My thoughts darkened. What if I got pulled over? What if I blew over the limit? I’d get arrested, lose my job, and Robert would leave me. Everything would collapse.
The familiar chime of my phone jolted me back.
I glanced at the passenger seat—empty. “Shit, shit, shit,” I muttered, fumbling with my seatbelt and reaching down.
The phone kept ringing. I swerved into a parking lot and stopped beside a rusted sedan, frantically scanning the floorboards.
Finally, I spotted it buried beneath a pile of empty sparkling water cans.
Robert’s face glared up at me—his Wolverine cosplay photo still his contact pic—just as the call ended.
“For fuck’s sake!” I shouted, slamming my hand on the steering wheel. A passing family jumped. The mother gave me a sharp look. I offered a sheepish wave and mouthed a “sorry,” then grabbed my phone and waited for the voicemail alert to call him back.
He answered on the second ring. “Are you still with Hope?”
“No, I’m free. Hope sent me home for the day,” I said lightly.
“Why?” His voice tightened.
I bit my lip, trying to keep things casual. “Nothing serious. What happened with your counselor?”
Robert exhaled slowly. The silence crackled with my overactive imagination:
I can’t finish the program. I’m dropping out.
I’m switching careers to become an eSports professional.
I’ve fallen in love with an eighteen-year-old intern; her millionaire parents are taking me in.
His voice pulled me out of the spiral. “…this could be great for us. You’ve always wanted to live in Europe, and now we have a chance.”
“What?” I blinked, trying to catch up.
Robert chuckled. “Were you even listening?”
“Yes,” I lied, sitting up straighter.
“They invited me to join a program in the UK,” he explained. “I’d finish my bachelor’s, get certified, and move straight into my master’s. The tuition is more affordable, and my counselor says I’m a perfect fit.
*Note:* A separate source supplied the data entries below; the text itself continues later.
Lemma destroy_loop_kept (packet : DownstreamEntityDestroyPacketData) (id' : Z)
    (ids : list Z) :
  id' ∉ ids → ∀ st, wf st →
  ∃ st', for_of ids (destroy_iteration packet) st = (Normal (), st') ∧ kept id' st st'.
Proof.
  induction ids as [|id ids IH]; intros Hnin st Hwf; [by exists st|].
  apply not_elem_of_cons in Hnin as [Hne Hnin].
  destruct (destroy_iteration_run packet id st Hwf) as (entity & st1 & e & _ & Hres & Hrun).
  destruct (destroy_iteration_keeps packet id st _ Hwf Hrun) as (Hwf2 & _).
  destruct (IH Hnin _ Hwf2) as (st' & Hrun' & Hkept').
  exists st'. split; [cbn; by rewrite (bind_normal _ _ _ _ _ Hrun)|].
  refine (kept_trans _ _ _ _ _ Hkept'). split; cbn.
  - by rewrite lookup_delete_ne.
  - unfold getEntityById at 1. cbn. rewrite lookup_delete_ne by done.
    apply (other_object_kept _ _ _ _ _ _ _ Hwf Hres Hne).
    intros other Hother. by rewrite lookup_alter_ne.
Qed.

(** X23: a packet leaves every id it does not name as it was: tracked or not
    as before, and with the same fields. *)
Theorem other_entities_untouched (registry : Registry) (packet : Downstream.Packet)
    (st : State) (id' : Z) :
  wf st → id' ∉ packet_ids packet →
  ∃ st',
    downstream_on registry packet st = (Normal (), st')
    ∧ entities st' !! id' = entities st !! id'
    ∧ getEntityById st' id' = getEntityById st id'.
Proof.
  intros Hwf Hnin.
  assert (∀ data, id' ≠ RelativeEntityMove.entityId data →
            ∃ st', onRelativeEntityMovement registry data st = (Normal (), st')
                   ∧ wf st' ∧ kept id' st st') as Hmove.
  { intros data Hne.
    destruct (onRelativeEntityMovement_run registry data st Hwf)
      as (entity & st1 & e & st' & e' & _ & Hres & Hrun & Htouched & _).
    destruct (onRelativeEntityMovement_ok registry data st Hwf) as (st'' & Hrun' & Hwf').
    exists st'. rewrite Hrun in Hrun'. injection Hrun' as <-.
    split; [done|]. split; [done|]. exact (touched_kept _ _ _ _ _ _ _ _ _ Hwf Hres Htouched Hne). }
  assert (∀ data st0, wf st0 → id' ≠ EntityLook.entityId data →
            ∃ st', onEntityLook data st0 = (Normal (), st') ∧ kept id' st0 st') as Hlook.
  { intros data st0 Hwf0 Hne.
    destruct (onEntityLook_run data st0 Hwf0)
      as (entity & st1 & e & st' & e' & _ & Hres & Hrun & Htouched & _).
    exists st'. split; [done|]. exact (touched_kept _ _ _ _ _ _ _ _ _ Hwf0 Hres Htouched Hne). }
  destruct packet as [data|data|data|data|data|data|data]; cbn in *;
    try (apply not_elem_of_cons in Hnin as [Hne _]).
  - destruct (on_spawn_entity_run registry data st Hwf)
      as (entity & st1 & e & st' & ec & e' & _ & Hres & Hrun & Htouched & _).
    exists st'. split; [done|]. exact (touched_kept _ _ _ _ _ _ _ _ _ Hwf Hres Htouched Hne).
  - destruct (on_entity_velocity_run data st Hwf)
      as (entity & st1 & e & st' & e' & _ & Hres & Hrun & Htouched & _).
    exists st'. split; [done|]. exact (touched_kept _ _ _ _ _ _ _ _ _ Hwf Hres Htouched Hne).
  - rewrite on_entity_destroy_loop. by apply destroy_loop_kept.
  - destruct (Hmove data Hne) as (st' & Hrun & _ & Hkept). by exists st'.
  - by apply Hlook.
  - destruct (Hmove data Hne) as (st1 & Hrun1 & Hwf1 & Hkept1).
    destruct (Hlook (move_look data) st1 Hwf1 Hne) as (st' & Hrun' & Hkept').
    exists st'. split; [|exact (kept_trans _ _ _ _ Hkept1 Hkept')].
    unfold on_entity_move_look. by rewrite (bind_normal _ _ _ _ _ Hrun1).
  - destruct (on_entity_teleport_run registry data st Hwf)
      as (entity & st1 & e & st' & e' & _ & Hres & Hrun & Htouched & _).
    exists st'. split; [done|]. exact (touched_kept _ _ _ _ _ _ _ _ _ Hwf Hres Htouched Hne).
Qed.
They’ll even help with the paperwork.”
I stayed silent, trying to process. Then Robert added, “I’m excited to never worry about seeing a red truck again and thinking it’s Tony.”
Right. Tony—his father, well, adoptive father. The man who beat him for years while pretending to be a model parent. An ocean between them would be more than symbolic; it would be safety.
The afternoon sun poured through the windshield, forcing me to squint. “When would we move?”
“This summer,” he said. “I’d finish my last semester here and graduate. After that, we’d go. They can’t transfer more credits, so we’d need to make the move then.”
I nodded slowly, letting the weight of this opportunity sink in.
“Bree—are you still there?” he asked gently.
“Yeah. I’m here,” I said, forcing a breath. “It’s just…a lot.”
“I know. We’ll go over everything when I get home, okay? I’ll bring dinner and some wine, and we’ll figure it out. This move will be worthwhile for us. I believe that.”
We said our goodbyes, and I hung up the phone. I leaned back, staring at the car’s ceiling as the enormity of his news hit me.
Moving to the UK could be the fresh start Hope had discussed—a real escape from my past. However, now that it was real, the fear returned. Could I find work before we moved? Where would we live? What would we do with all our stuff? How would my parents react?
That last question echoed the loudest. My mother, who saw betrayal in everything, would view this as unforgivable.
When I moved out at eighteen, she retaliated by cutting me off her health insurance.
When I married at nineteen, she didn’t congratulate me—she criticized me.
Moving across the ocean would feel, to her, like abandonment.
I exited the car, hoping the crisp November air would calm my nerves. Instead, the cold amplified the nausea bubbling in my gut.
I saw her face in my mind—lips curled in that disapproving sneer, eyes narrowed in judgment. “Why would you do something so impulsive? You’ll fail. You’ll be back in a year.”
I leaned against the hood, gripping the cold metal for balance.
Hope called it a lifeline. Now, I just had to decide if I was brave enough to grab it. Yet, after all these years of running in circles, trying and failing to cut the cord, what did freedom from my family even mean? Did I deserve it?
A moment later, the nausea won. I doubled over and vomited onto the grass at the edge of the lot as cars whizzed by, indifferent.
Hope’s food poisoning excuse was more accurate than we had expected.